| Exercise |
As the answer, set down the lines below from the one containing "Lemma FindGreaterOrEqual_loop_spec fuel" through the one containing "exists y, next', prev'.", exactly and inclusively, and no others.

[Opening Records to use section]

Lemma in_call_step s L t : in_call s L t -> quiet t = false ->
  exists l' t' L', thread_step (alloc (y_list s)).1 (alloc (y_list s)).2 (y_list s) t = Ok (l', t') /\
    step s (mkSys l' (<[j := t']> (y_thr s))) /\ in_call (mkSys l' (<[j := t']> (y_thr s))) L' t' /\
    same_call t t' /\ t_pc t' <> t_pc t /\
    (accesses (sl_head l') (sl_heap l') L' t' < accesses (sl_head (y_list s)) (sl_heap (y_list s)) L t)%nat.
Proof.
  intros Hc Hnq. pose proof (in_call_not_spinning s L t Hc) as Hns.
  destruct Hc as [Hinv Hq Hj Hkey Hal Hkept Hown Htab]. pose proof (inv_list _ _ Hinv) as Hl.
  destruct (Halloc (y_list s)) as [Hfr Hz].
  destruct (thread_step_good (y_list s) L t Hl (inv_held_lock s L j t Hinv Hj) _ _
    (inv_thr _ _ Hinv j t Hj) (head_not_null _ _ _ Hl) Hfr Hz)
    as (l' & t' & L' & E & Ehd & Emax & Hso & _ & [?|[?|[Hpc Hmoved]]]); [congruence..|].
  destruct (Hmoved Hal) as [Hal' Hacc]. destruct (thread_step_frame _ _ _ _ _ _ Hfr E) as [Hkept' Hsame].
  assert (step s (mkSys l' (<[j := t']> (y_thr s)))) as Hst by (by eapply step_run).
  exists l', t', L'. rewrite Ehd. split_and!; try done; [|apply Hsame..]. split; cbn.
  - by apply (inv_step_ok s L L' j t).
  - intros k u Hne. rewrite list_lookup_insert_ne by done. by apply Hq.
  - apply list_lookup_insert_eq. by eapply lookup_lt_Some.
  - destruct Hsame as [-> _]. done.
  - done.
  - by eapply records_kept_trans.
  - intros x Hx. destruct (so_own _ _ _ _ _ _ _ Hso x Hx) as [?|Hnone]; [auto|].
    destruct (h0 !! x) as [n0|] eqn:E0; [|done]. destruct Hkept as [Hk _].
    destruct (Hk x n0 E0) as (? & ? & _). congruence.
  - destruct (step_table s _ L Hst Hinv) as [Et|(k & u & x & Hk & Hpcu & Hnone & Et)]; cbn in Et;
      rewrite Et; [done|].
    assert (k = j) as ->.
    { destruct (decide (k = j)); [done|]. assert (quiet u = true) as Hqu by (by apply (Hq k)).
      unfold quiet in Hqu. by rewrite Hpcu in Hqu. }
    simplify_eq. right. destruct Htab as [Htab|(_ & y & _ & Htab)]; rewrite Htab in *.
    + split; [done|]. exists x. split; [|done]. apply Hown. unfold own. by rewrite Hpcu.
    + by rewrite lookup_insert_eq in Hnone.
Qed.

[Closing Records to use section]
[Opening Records to use section]

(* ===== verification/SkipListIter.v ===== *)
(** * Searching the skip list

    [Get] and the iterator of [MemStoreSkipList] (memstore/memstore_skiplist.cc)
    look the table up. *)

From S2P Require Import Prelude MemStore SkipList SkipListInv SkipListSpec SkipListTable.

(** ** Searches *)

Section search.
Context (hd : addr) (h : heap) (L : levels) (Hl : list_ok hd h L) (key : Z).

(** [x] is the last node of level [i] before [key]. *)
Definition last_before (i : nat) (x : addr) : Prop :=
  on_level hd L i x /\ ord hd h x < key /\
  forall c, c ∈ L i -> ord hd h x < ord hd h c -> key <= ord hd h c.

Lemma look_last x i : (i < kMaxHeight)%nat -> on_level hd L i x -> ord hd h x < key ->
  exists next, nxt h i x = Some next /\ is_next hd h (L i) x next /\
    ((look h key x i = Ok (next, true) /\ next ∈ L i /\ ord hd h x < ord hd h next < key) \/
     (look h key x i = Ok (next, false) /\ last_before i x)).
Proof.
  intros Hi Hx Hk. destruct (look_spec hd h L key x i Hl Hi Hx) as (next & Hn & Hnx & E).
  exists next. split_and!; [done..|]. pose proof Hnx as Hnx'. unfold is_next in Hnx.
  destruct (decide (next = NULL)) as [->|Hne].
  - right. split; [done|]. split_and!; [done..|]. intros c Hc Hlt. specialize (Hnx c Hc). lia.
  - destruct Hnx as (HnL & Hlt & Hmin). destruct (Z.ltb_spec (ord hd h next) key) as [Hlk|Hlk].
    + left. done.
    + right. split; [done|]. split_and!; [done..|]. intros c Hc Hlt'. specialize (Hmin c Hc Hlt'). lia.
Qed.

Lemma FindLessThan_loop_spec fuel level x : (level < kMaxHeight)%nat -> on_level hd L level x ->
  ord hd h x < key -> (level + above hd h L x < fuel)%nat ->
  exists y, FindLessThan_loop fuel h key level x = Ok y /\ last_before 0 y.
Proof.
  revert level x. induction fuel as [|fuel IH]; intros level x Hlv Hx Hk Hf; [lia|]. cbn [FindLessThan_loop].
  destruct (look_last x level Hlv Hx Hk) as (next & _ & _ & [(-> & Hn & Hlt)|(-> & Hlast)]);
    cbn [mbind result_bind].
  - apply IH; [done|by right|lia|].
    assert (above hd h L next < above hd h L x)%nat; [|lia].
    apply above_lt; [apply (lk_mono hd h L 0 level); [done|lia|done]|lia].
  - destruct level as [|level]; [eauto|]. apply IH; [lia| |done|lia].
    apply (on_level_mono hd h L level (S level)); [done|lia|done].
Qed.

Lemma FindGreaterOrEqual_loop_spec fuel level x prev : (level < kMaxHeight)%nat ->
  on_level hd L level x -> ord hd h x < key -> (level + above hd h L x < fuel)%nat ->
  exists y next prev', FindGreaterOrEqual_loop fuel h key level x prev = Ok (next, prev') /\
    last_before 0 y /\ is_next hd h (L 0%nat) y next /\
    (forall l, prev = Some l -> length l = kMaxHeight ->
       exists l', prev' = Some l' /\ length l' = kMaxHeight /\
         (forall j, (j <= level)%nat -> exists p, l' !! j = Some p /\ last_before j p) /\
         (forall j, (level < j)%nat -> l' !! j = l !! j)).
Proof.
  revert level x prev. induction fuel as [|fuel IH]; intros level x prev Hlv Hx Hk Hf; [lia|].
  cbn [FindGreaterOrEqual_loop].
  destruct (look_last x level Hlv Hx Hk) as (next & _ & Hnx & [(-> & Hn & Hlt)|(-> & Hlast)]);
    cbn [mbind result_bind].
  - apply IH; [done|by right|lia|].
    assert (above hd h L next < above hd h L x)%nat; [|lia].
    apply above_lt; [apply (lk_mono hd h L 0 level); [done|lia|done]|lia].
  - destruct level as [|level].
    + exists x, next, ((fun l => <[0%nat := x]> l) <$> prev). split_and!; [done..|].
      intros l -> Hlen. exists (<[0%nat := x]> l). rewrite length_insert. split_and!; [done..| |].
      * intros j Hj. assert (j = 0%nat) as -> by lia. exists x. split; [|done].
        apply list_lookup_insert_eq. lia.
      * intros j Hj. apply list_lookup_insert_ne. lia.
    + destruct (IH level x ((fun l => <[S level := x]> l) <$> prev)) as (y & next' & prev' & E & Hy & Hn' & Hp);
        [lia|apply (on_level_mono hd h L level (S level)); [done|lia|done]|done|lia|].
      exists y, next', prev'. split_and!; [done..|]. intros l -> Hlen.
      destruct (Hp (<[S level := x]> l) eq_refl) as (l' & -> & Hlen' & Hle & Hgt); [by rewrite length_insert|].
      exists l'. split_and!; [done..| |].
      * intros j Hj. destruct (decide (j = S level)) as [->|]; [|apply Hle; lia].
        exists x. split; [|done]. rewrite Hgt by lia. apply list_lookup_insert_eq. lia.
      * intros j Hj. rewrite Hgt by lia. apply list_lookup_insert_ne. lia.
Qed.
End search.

[Closing Records to use section]

| Solution for this problem |
Lemma FindGreaterOrEqual_loop_spec fuel level x prev : (level < kMaxHeight)%nat ->
  on_level hd L level x -> ord hd h x < key -> (level + above hd h L x < fuel)%nat ->
  exists y next prev', FindGreaterOrEqual_loop fuel h key level x prev = Ok (next, prev') /\
    last_before 0 y /\ is_next hd h (L 0%nat) y next /\
    (forall l, prev = Some l -> length l = kMaxHeight ->
       exists l', prev' = Some l' /\ length l' = kMaxHeight /\
         (forall j, (j <= level)%nat -> exists p, l' !! j = Some p /\ last_before j p) /\
         (forall j, (level < j)%nat -> l' !! j = l !! j)).
Proof.
  revert level x prev. induction fuel as [|fuel IH]; intros level x prev Hlv Hx Hk Hf; [lia|].
  cbn [FindGreaterOrEqual_loop].
  destruct (look_last x level Hlv Hx Hk) as (next & _ & Hnx & [(-> & Hn & Hlt)|(-> & Hlast)]);
    cbn [mbind result_bind].
  - apply IH; [done|by right|lia|].
    assert (above hd h L next < above hd h L x)%nat; [|lia].
    apply above_lt; [apply (lk_mono hd h L 0 level); [done|lia|done]|lia].
  - destruct level as [|level].
    + exists x, next, ((fun l => <[0%nat := x]> l) <$> prev). split_and!; [done..|].
      intros l -> Hlen. exists (<[0%nat := x]> l). rewrite length_insert. split_and!; [done..| |].
      * intros j Hj. assert (j = 0%nat) as -> by lia. exists x. split; [|done].
        apply list_lookup_insert_eq. lia.
      * intros j Hj. apply list_lookup_insert_ne. lia.
    + destruct (IH level x ((fun l => <[S level := x]> l) <$> prev)) as (y & next' & prev' & E & Hy & Hn' & Hp);
        [lia|apply (on_level_mono hd h L level (S level)); [done|lia|done]|done|lia|].
      exists y, next', prev'. split_and!; [done..|]. intros l -> Hlen.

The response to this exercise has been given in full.